Sweet Pepper & Arugula Frittata with Six Cheeses
Yes six cheeses! Comte, Iberico, boccocini, cambazola, goat cheese and parmigiano reggiano. Don’t fret though, it was only a bit of each left over from my housewarmings. The main components were baby sweet peppers and arugula, seasoned with thyme, chives and parsley. This was sooo delicious and smelled so good while it was cooking. The frittata was part of a brunch I was making for my good friends The Boys (including Boy) who desperately needed some nutritious and satisfying good ol’ homemade food in their bodies. They devoured it.
Cinnamon Sugar Butter
I also served Trader Joe’s filone bread. It come par-baked so you can finish it off in the oven for a glorious crust and the pleasures of warm bread straight from the oven. I served it with TJ’s reduced sugar apricot preserve and two types of butters – plugra with cinnamon sugar and plugra with fleur de sel.
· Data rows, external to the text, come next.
Lemma keeps_trans fd (w1 w2 w3 : W) : keeps fd w1 w2 -> keeps fd w2 w3 -> keeps fd w1 w3.
Proof.
  intros (L1 & R1 & A1 & B1) (L2 & R2 & A2 & B2). split; [congruence|]. split; [congruence|]. split; intros fd'.
  - destruct (A1 fd'), (A2 fd'). split; congruence.
  - intros Hn. destruct (B1 fd' Hn), (B2 fd' Hn). split; congruence.
Qed.

(** A program that only uses its connection. *)
Definition local {A} (e : prog (connection_state * W) A) : Prop :=
  forall c w a c' w', e (c, w) = Ret (a, (c', w')) -> c' = c /\ keeps (sockfd c) w w'.

Lemma local_ret {A} (a : A) : local (pret a).
Proof. intros c w a' c' w' E. injection E as <- <- <-. split; [done|apply keeps_refl]. Qed.

Lemma local_lift {A} (o : outcome A) : local (plift o).
Proof. intros c w a c' w' E. unfold plift in E. destruct o; [|done|done]. injection E as <- <- <-. split; [done|apply keeps_refl]. Qed.

Lemma local_bind {A B} (e : prog (connection_state * W) A) (k : A -> prog (connection_state * W) B) :
  local e -> (forall a, local (k a)) -> local (pbind e k).
Proof.
  intros He Hk c w b c' w' E. apply pbind_inv in E as (a & [c1 w1] & E1 & E2). apply He in E1 as [-> K1].
  apply Hk in E2 as [-> K2]. split; [done|by eapply keeps_trans].
Qed.

Lemma local_exit {A} : local (A := A) pexit.
Proof. done. Qed.

Lemma local_send bs : local (hadoop_rpc_send bs).
Proof.
  intros c w a c' w' E. unfold hadoop_rpc_send, pbind, conn, net in E. cbn [fst snd] in E.
  pose proof (sendto_keeps (sockfd c) bs w) as Hk. destruct (sendto (sockfd c) bs w) as [r w1]. by injection E as <- <- <-.
Qed.

Lemma local_recv n : local (recv n).
Proof.
  intros c w a c' w' E. unfold recv in E. apply pbind_inv in E as (c1 & [c2 w2] & E1 & E). injection E1 as <- <- <-.
  apply pbind_inv in E as ([res data] & [c3 w3] & E3 & E). unfold net in E3. cbn [fst snd] in E3.
  pose proof (recvfrom_keeps (sockfd c) n w) as Hk. destruct (recvfrom (sockfd c) n w) as [r w1]. injection E3 as -> <- <-.
  destruct (res <? 0); [by injection E as <- <- <-|]. destruct (_ =? n); [by injection E as <- <- <-|done].
Qed.
End Frame.

Create HintDb local discriminated.
#[export] Hint Resolve local_ret local_lift local_exit local_send local_recv : local.

Ltac local :=
  repeat first
    [ solve [eauto with local]
    | apply local_bind; [|intros ?]
    | match goal with |- HdfsBlocks.local (match ?x with _ => _ end) => destruct x end
    | match goal with |- HdfsBlocks.local (if ?x then _ else _) => destruct x end
    | match goal with |- HdfsBlocks.local (let _ := _ in _) => cbv zeta end ].

Section Locality.
Context `{Protobuf} {W : Type} `{!Net W} `{!Stream W} `{!Observe W} `{!Sockets W}.
Context (ndebug : bool) (crc32b : Z -> ascii -> Z) (crc32q : Z -> Z -> Z) (sse42 : bool) (packet_addr : Z).

Lemma local_PACK msg : local (W := W) (PACK msg).
Proof. unfold PACK. local. Qed.

Lemma local_receive_proto : local (W := W) hadoop_rpc_receive_proto.
Proof. unfold hadoop_rpc_receive_proto. local. Qed.
Hint Resolve local_PACK local_receive_proto : local.

Lemma local_call_datanode type msg : local (W := W) (hadoop_rpc_call_datanode type msg).
Proof. unfold hadoop_rpc_call_datanode. local. Qed.

Lemma local_recv_to to pos n : local (W := W) (recv_to to pos n).
Proof. unfold recv_to. local. Qed.
Hint Resolve local_recv_to : local.

Lemma local_skip_loop fuel skip avail len to pos : local (W := W) (skip_loop fuel skip avail len to pos).
Proof. revert skip avail to. induction fuel as [|fuel IH]; intros; cbn [skip_loop]; local. Qed.

Lemma local_receive_header : local (W := W) receive_header.
Proof. unfold receive_header. local. Qed.
Hint Resolve local_skip_loop local_receive_header : local.

Lemma local_receive_loop fuel more skip len to pos : local (W := W) (receive_loop fuel more skip len to pos).
Proof. revert more skip len to pos. induction fuel as [|fuel IH]; intros; cbn [receive_loop]; local. Qed.
Hint Resolve local_receive_loop : local.

Lemma local_receive_packets fuel skip len to : local (W := W) (hadoop_rpc_receive_packets fuel skip len to).
Proof. unfold hadoop_rpc_receive_packets. local. Qed.

Lemma local_send_checksums n i bpc packet : local (W := W) (send_checksums crc32b crc32q sse42 packet_addr n i bpc packet).
Proof. revert i. induction n as [|n IH]; intros; cbn [send_checksums]; unfold hadoop_rpc_send_int32; local. Qed.
Hint Resolve local_send_checksums : local.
Yogurt with Strawberries, Blueberries, Raspberries, Sliced Almonds
Since I had a made a trip to the Hollywood farmer’s market that morning I was able to pick up some superb berries. I served lightly macerated strawberries, blueberries and raspberries over whole milk yogurt with toasted sliced almonds. I rarely eat yogurt and when I do I like it with a lot of toppings. This was just perfect – I liked it even more than I expected and with so many berries how can I complain?
For some reason alcohol at brunch is always acceptable. Lunch? Nooo. Brunch? Yaaaaay! For drinks I served a passion fruit-mango sparkler. Delicious. I got so sleepy after the brunch though with all the food and the booze. Nap time hit quick, but only after a satisfied tummy.